# One 、logit Source of value

Logistic regression generally classifies dependent variables into two categories 0-1 Turn to frequency [0,1], become odds（ The odds ratio is ,[0,+∞]）, then log To become Logit value ([-∞,+∞])

The odds ratio is ：odds=P(y=1)/P（y=0）

logit value ：logit=log(odds)

What is? sigmoid function ？

First, I defined an intuitive concept ` The odds ratio is `

p/(1-p),p yes true The probability of time ,1-p yes false The probability of time , Take advantage of log, namely t=log(p/(1-p)) Do a range conversion , Go to all real fields . Then turn around and ask p, In the end sigmoid function .

sigmoid The interesting thing about functions is , The independent variable is from negative infinity to positive infinity , The dependent variable is 0 To 1. The closer the 0 The greater the change . The derivative is p(1-p), Derivatives are interesting .（ Reference resources ： Talk about logical regression ）

# Two 、logit modeling

utilize logit=Y Modeling , obtain Logit Then we can calculate the probability according to it .Logit= Economic utility , Utility is a continuous variable ,logit The model is equivalent to utility modeling .

So generally speaking , The coefficient of logistic regression is logit The coefficient of the value , It needs to be converted to a probability value .

The simple understanding can be regarded as ：

Input is x, The output is y, One of the temporary variables in the middle is t.w and b Is the model parameter .h(t) Is the probability of belonging to a certain category , Greater than 0.5 I think it belongs to this category , namely y=1.

For simplicity , We can argue that b Always with a value of 1 Of w Multiply . So we put b Put in w. The model is simplified as

This is the formula of logistic regression , It's simple .

（ Reference resources ： Talk about logical regression ）

# 3、 ... and 、logit Function modeling threshold setting

In the risk control model summary ,logistics The threshold is set according to the business owner . Generally, high credit passes automatically , The risks in the process need to be reviewed ; The riskier refuse to borrow .

# Four 、R Language implementation

## 1、 Logical regression

Logistic regression generally uses glm Function binomial(link='logit') Modeling .

lg<-glm(y ~x1,family=binomial(link='logit')) summary(lg)

There are only two uses for the regression coefficient ： The sign 、 Significance . The regression coefficient represents every increase in 1 A unit of x, Will increase logit Increase in value 0.1 A unit of , And it has a positive effect . If you need to know the probability value, you need to recalculate .

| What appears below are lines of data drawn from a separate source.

Lemma seed_loop_spec peers : forall out, seeds_ok out ->
  exists new, seed_loop (seed_multiaddr <$> out) out peers = out ++ new /\ seeds_ok (out ++ new) /\ sublist new (stripped <$> peers) /\
    (zlen (out ++ new) < MAX_SEED_LEDGER_ENTRIES -> forall p, p ∈ peers -> stripped p ∈ out ++ new).
Proof.
  induction peers as [|p peers IH]; intros out Hok; cbn [seed_loop fmap list_fmap].
  - exists []. rewrite app_nil_r. split_and!; [done|done|constructor|set_solver].
  - destruct (Z.leb_spec MAX_SEED_LEDGER_ENTRIES (zlen out)).
    { exists []. rewrite app_nil_r. split_and!; [done|done|apply sublist_nil_l|lia]. }
    destruct (bool_decide_reflect (seed_multiaddr (stripped p) ∈ seed_multiaddr <$> out)) as [Hin|Hin].
    + destruct (IH out Hok) as (new & -> & Hnew & Hsub & Hall). exists new. split_and!; [done|done|by constructor|].
      intros Hlt q [->|Hq]%elem_of_cons; [|by apply Hall]. apply list_elem_of_fmap in Hin as (e & He & Hin).
      apply seed_multiaddr_inj in He as ->. set_solver.
    + destruct (IH (out ++ [stripped p])) as (new & Hrun & Hnew & Hsub & Hall).
      { destruct Hok as [Hn Hb Hz]. split.
        - apply NoDup_app. split_and!; [done| |apply NoDup_singleton]. intros e He ->%list_elem_of_singleton. apply Hin.
          apply list_elem_of_fmap. by exists (stripped p).
        - apply Forall_app. split; [done|]. constructor; [apply stripped_bare|constructor].
        - rewrite zlen_app, zlen_cons, zlen_nil. lia. }
      rewrite fmap_app in Hrun. cbn [fmap list_fmap] in Hrun. exists (stripped p :: new). rewrite Hrun, <-app_assoc. cbn [app].
      rewrite <-app_assoc in Hnew, Hall. cbn [app] in Hnew, Hall. split_and!; [done|done|by constructor|].
      intros Hlt q [->|Hq]%elem_of_cons; [set_solver|]. by apply Hall.
Qed.

(** The seed ledger of an invite starts with the inviter's own address, whatever the peers are; it
    has at most sixteen entries, all different and none with a peer id, in the order of the ranking;
    and no peer is left out while there is room. *)
Theorem seed_ledger_built inviter peers :
  let l := build_seed_ledger inviter peers in
  head l = Some (stripped inviter) /\ 1 <= zlen l <= MAX_SEED_LEDGER_ENTRIES /\ NoDup l /\ Forall bare l /\
  sublist (tail l) (stripped <$> peers) /\ (zlen l < MAX_SEED_LEDGER_ENTRIES -> forall p, p ∈ peers -> stripped p ∈ l).
Proof.
  cbv zeta. unfold build_seed_ledger. destruct (seed_loop_spec peers [stripped inviter]) as (new & Hrun & [Hn Hb Hz] & Hsub & Hall).
  { split; [apply NoDup_singleton|constructor; [apply stripped_bare|constructor]|done]. }
  cbn [fmap list_fmap] in Hrun. rewrite Hrun. cbn [app head tail] in *. split_and!; try done.
  rewrite zlen_cons. pose proof (zlen_nonneg new). lia.
Qed.

(** ** Tokens *)

(** What the documentation of the crates promises: base64 is decoded to what was encoded and takes
    four characters for three bytes, and [bincode] writes every byte of a vector. *)
Class LawfulBase64 {B64 : Base64} : Prop := {
  b64_roundtrip : forall b, b64_decode (b64_encode b) = Some b;
  b64_length : forall b, str_len (b64_encode b) = (4 * zlen b + 2) / 3;
}.

Class InviteWire {CT : Codec InviteToken} {CG : Codec LegacyInviteToken} : Prop := {
  wire_lawful :: LawfulCodec InviteToken;
  wire_legacy : forall l b, enc l = Some b -> @dec InviteToken _ b = None /\ dec b = Some l;
  wire_size : forall t b, enc t = Some b ->
    zlen (inviter_public_key t) + zlen (iv_signature t) + zlen (default [] (pq_public_key t)) + zlen (default [] (pq_signature t)) <= zlen b;
}.

Ltac div_lia := Z.div_mod_to_equations; lia.

Section TokenLaws.
Context {CR : Crypto} {MD : MlDsa} {B64 : Base64} {L64 : LawfulBase64} {CT : Codec InviteToken} {CG : Codec LegacyInviteToken} {IW : InviteWire}.

Lemma signable_run t : exists body, enc (unsigned t) = Some body /\ get_signable_data t = Ok (INVITE_SIGNING_DOMAIN ++ body) /\ dec body = Some (unsigned t).
Proof. unfold get_signable_data. destruct (enc_dec (unsigned t)) as (b & -> & Hb). by exists b. Qed.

## 2、 Stepwise regression was used to screen variables ——step

On top of logical regression , We can use stepwise regression , Eliminating variables .

lg_ms<-step(lg,direction = "both") summary(lg_ms)

## 3、 Validation set prediction ——predict

train$lg_p<-predict(lg_ms, train) summary(train$lg_p)

predict The same is true of the forecast for logit value , It's not probability , It needs to be recalculated

## 4、 Calculate the probability value

1/(1+exp(-1*train$lg_p))

## 5、 Methods of model validation

As a sort class model , It can be used ROC curve /AUC value 、 Cumulative lift curve 、K-S curve 、 Lorentz curve gini To verify （ note ︱ Types of risk control classification models （ Decision making 、 Sort ） Comparison and model evaluation system （ROC/gini/KS/lift））.